#### [THE PROBLEM]
Your job is to set down the stretch of entries that opens with the line containing "Definition handlers : Handlers" and closes with the line containing "assert (Hd : fst". Keep both end lines, copy each exactly, and add nothing.

#### [RECORDS FOR THIS EXERCISE]
——————————
(* ===== verification/UsageExamples.v ===== *)
(** A cluster in memory with a namespace, nodes and pods: the instances of the theorems about
    the handlers of clusters and about what is in use, and where the program differs from
    what it says. *)
From S2P Require Import Prelude KvStore GoStrings GoFloat ClusterTypes ClusterValidation ClusterState ClusterManager ClusterTheorems Authorizer RestApi KubeApi.
From S2P Require Import Namespace ConfigMap PodTemplate Workload Pod Node Usage ClusterHandler WorkloadCluster AutoscalerExamples.

Record FakeUse := mkUse {
  fu_namespaces : gmap (string * string) K8sNamespace; fu_nodes : gmap (string * string) K8sNode; fu_pods : gmap (string * string) Pod.K8sPod;
  fu_metrics : list PodMetrics; fu_faults : list bool
}.
Definition fu_pop (k : FakeUse) : bool * FakeUse :=
  (default false (head k.(fu_faults)), mkUse k.(fu_namespaces) k.(fu_nodes) k.(fu_pods) k.(fu_metrics) (tail k.(fu_faults))).
#[export] Instance use_namespaces : KubeKind FakeUse K8sNamespace :=
  fake_kind fu_namespaces (fun x k => mkUse x k.(fu_nodes) k.(fu_pods) k.(fu_metrics) k.(fu_faults)) fu_pop.
#[export] Instance use_namespaces_laws : KubeLaws FakeUse K8sNamespace.
Proof. by apply fake_laws. Qed.
#[export] Instance use_nodes : KubeKind FakeUse K8sNode :=
  fake_kind fu_nodes (fun x k => mkUse k.(fu_namespaces) x k.(fu_pods) k.(fu_metrics) k.(fu_faults)) fu_pop.
#[export] Instance use_pods : KubeKind FakeUse Pod.K8sPod :=
  fake_kind fu_pods (fun x k => mkUse k.(fu_namespaces) k.(fu_nodes) x k.(fu_metrics) k.(fu_faults)) fu_pop.
#[export] Instance use_metrics : NodeMetricsApi FakeUse := fun _ => ret [].
#[export] Instance use_version : ServerVersions FakeUse := ret "v1.13.1".
#[export] Instance use_pod_metrics : PodMetricsApi FakeUse := fun _ k => (Ok k.(fu_metrics), k).
#[export] Instance all_ready : NodeReadiness := fun _ => true.

Definition node_of (name role : string) : K8sNode :=
  mkK8sNode name {[(zkeRoleLabelPrefix +:+ role) := "true"]} ∅ [] false [("Hostname", name)] {["cpu" := "4"; "memory" := "8"; "pods" := "110"]} "linux"
    "4.4" "os" "docker" [] 0 None.
Definition pod_of (name : string) (used : Z) : PodMetrics := mkPodMetrics name [(used, used); (1, 0)].
Definition small : FakeUse :=
  mkUse {[("", "default") := mkK8sNamespace "default" 0 None]}
    {[("", "m") := node_of "m" "controlplane"; ("", "w1") := node_of "w1" "worker"; ("", "w2") := node_of "w2" "worker"]} ∅
    [pod_of "a" 10; pod_of "b" 70; pod_of "c" 30; pod_of "d" 20; pod_of "e" 60; pod_of "f" 50] [].
Definition world : Namespace.World MemTable FakeUse := Namespace.mkWorld {["local" := small]} ben_authorizer (mem_table ∅) [].

Definition ask (user id : string) : result (option api_error) (option NamespaceInfo) := fst (Usage.Get false user "local" id world).
Definition default_info : NamespaceInfo :=
  mkNamespaceInfo (Namespace.mkNamespace "default" "default" 0 None)
    (mkUsage 8000 246 "0.03" 16 240 "15.00" 220 6 "0.03")
    [mkPodUsage "b" 71; mkPodUsage "e" 61; mkPodUsage "f" 51; mkPodUsage "c" 31; mkPodUsage "d" 21]
    [mkPodUsage "b" 70; mkPodUsage "e" 60; mkPodUsage "f" 50; mkPodUsage "c" 30; mkPodUsage "d" 20].
Lemma namespace_accounts_witness :
  ask "ben" "default" = Ok (Some default_info) /\ exists k1 k', accounted "default" k1 default_info k'.
Proof.
  assert (Ha : ask "ben" "default" = Ok (Some default_info)) by (vm_compute; reflexivity). split; [exact Ha|].
  pose proof (namespace_accounts false "ben" "local" "default" world _ _ (pair_eq_snd _ _ Ha)) as Hn.
  change (IsNamespaceVisiable "default" false) with true in Hn. cbn iota in Hn. change (w_clusters world !! "local") with (Some small) in Hn.
  change (Authorize "ben" "local" "default" (w_authorizer world)) with true in Hn. destruct Hn as (k' & _ & Hn).
  destruct (getNamespace "default" small) as [[o|e] k1]; [|by destruct Hn]. destruct Hn as (_ & i & [= <-] & _ & Hacc). by exists k1, k'.
Defined.

(** A namespace that does not exist makes the request panic. *)
Lemma missing_namespace_panics : ask "admin" "nowhere" = Err None.
Proof. vm_compute. reflexivity. Qed.
(** A namespace is shown to have all of the cluster, whatever its quota. *)
Lemma namespace_has_the_cluster : (us_Cpu (ni_Usage default_info), us_Pod (ni_Usage default_info)) = (8000, 220).
Proof. reflexivity. Qed.

(** ** Clusters *)

#[export] Instance use_zke_listener : NodeListener := fun _ _ => Some false.
Definition handlers : Handlers (H := example_core) (DB := MemTable) (ADB := MemTable) (K := FakeUse) :=
  mkHandlers (H := example_core) example_w0 ben_authorizer {["beijing" := small]}.
Definition ask_cluster (ctx : option string) (rq : cluster_request) := ClusterHandler.serve 9 ctx rq handlers.
Definition names (r : result handler_error cluster_answer) : list string :=
  match r with Ok (Shown l) => (fun s => s.(sh_Cluster).(cl_Name)) <$> l | _ => [] end.
Lemma cluster_requests_guarded_witness :
  fst (ask_cluster (Some "ben") (DeleteRequest "beijing")) = Err (HApi PermissionDenied) /\ snd (ask_cluster (Some "ben") (DeleteRequest "beijing")) = handlers.
Proof.
  assert (Hd : fst (ask_cluster (Some "ben") (DeleteRequest "beijing")) = Err (HApi PermissionDenied)) by (vm_compute; reflexivity). split; [exact Hd|].
  destruct (proj2 (cluster_requests_guarded 9 (Some "ben") (DeleteRequest "beijing") handlers _ _ (pair_eq_snd _ _ Hd))) as [(_ & _ & He)|(Hu & _)];
    [exact He|vm_compute in Hu; discriminate Hu].
Defined.
Example admin_sees_both : names (fst (ask_cluster (Some "admin") (ListRequest ""))) = ["shanghai"; "beijing"].
Proof. vm_compute. reflexivity. Qed.
Example only_running : names (fst (ask_cluster (Some "admin") (ListRequest "true"))) = ["beijing"].
Proof. vm_compute. reflexivity. Qed.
——————————
#### [ANSWER BELOW]
Definition handlers : Handlers (H := example_core) (DB := MemTable) (ADB := MemTable) (K := FakeUse) :=
  mkHandlers (H := example_core) example_w0 ben_authorizer {["beijing" := small]}.
Definition ask_cluster (ctx : option string) (rq : cluster_request) := ClusterHandler.serve 9 ctx rq handlers.
Definition names (r : result handler_error cluster_answer) : list string :=
  match r with Ok (Shown l) => (fun s => s.(sh_Cluster).(cl_Name)) <$> l | _ => [] end.
Lemma cluster_requests_guarded_witness :
  fst (ask_cluster (Some "ben") (DeleteRequest "beijing")) = Err (HApi PermissionDenied) /\ snd (ask_cluster (Some "ben") (DeleteRequest "beijing")) = handlers.
Proof.
  assert (Hd : fst (ask_cluster (Some "ben") (DeleteRequest "beijing")) = Err (HApi PermissionDenied)) by (vm_compute; reflexivity). split; [exact Hd|].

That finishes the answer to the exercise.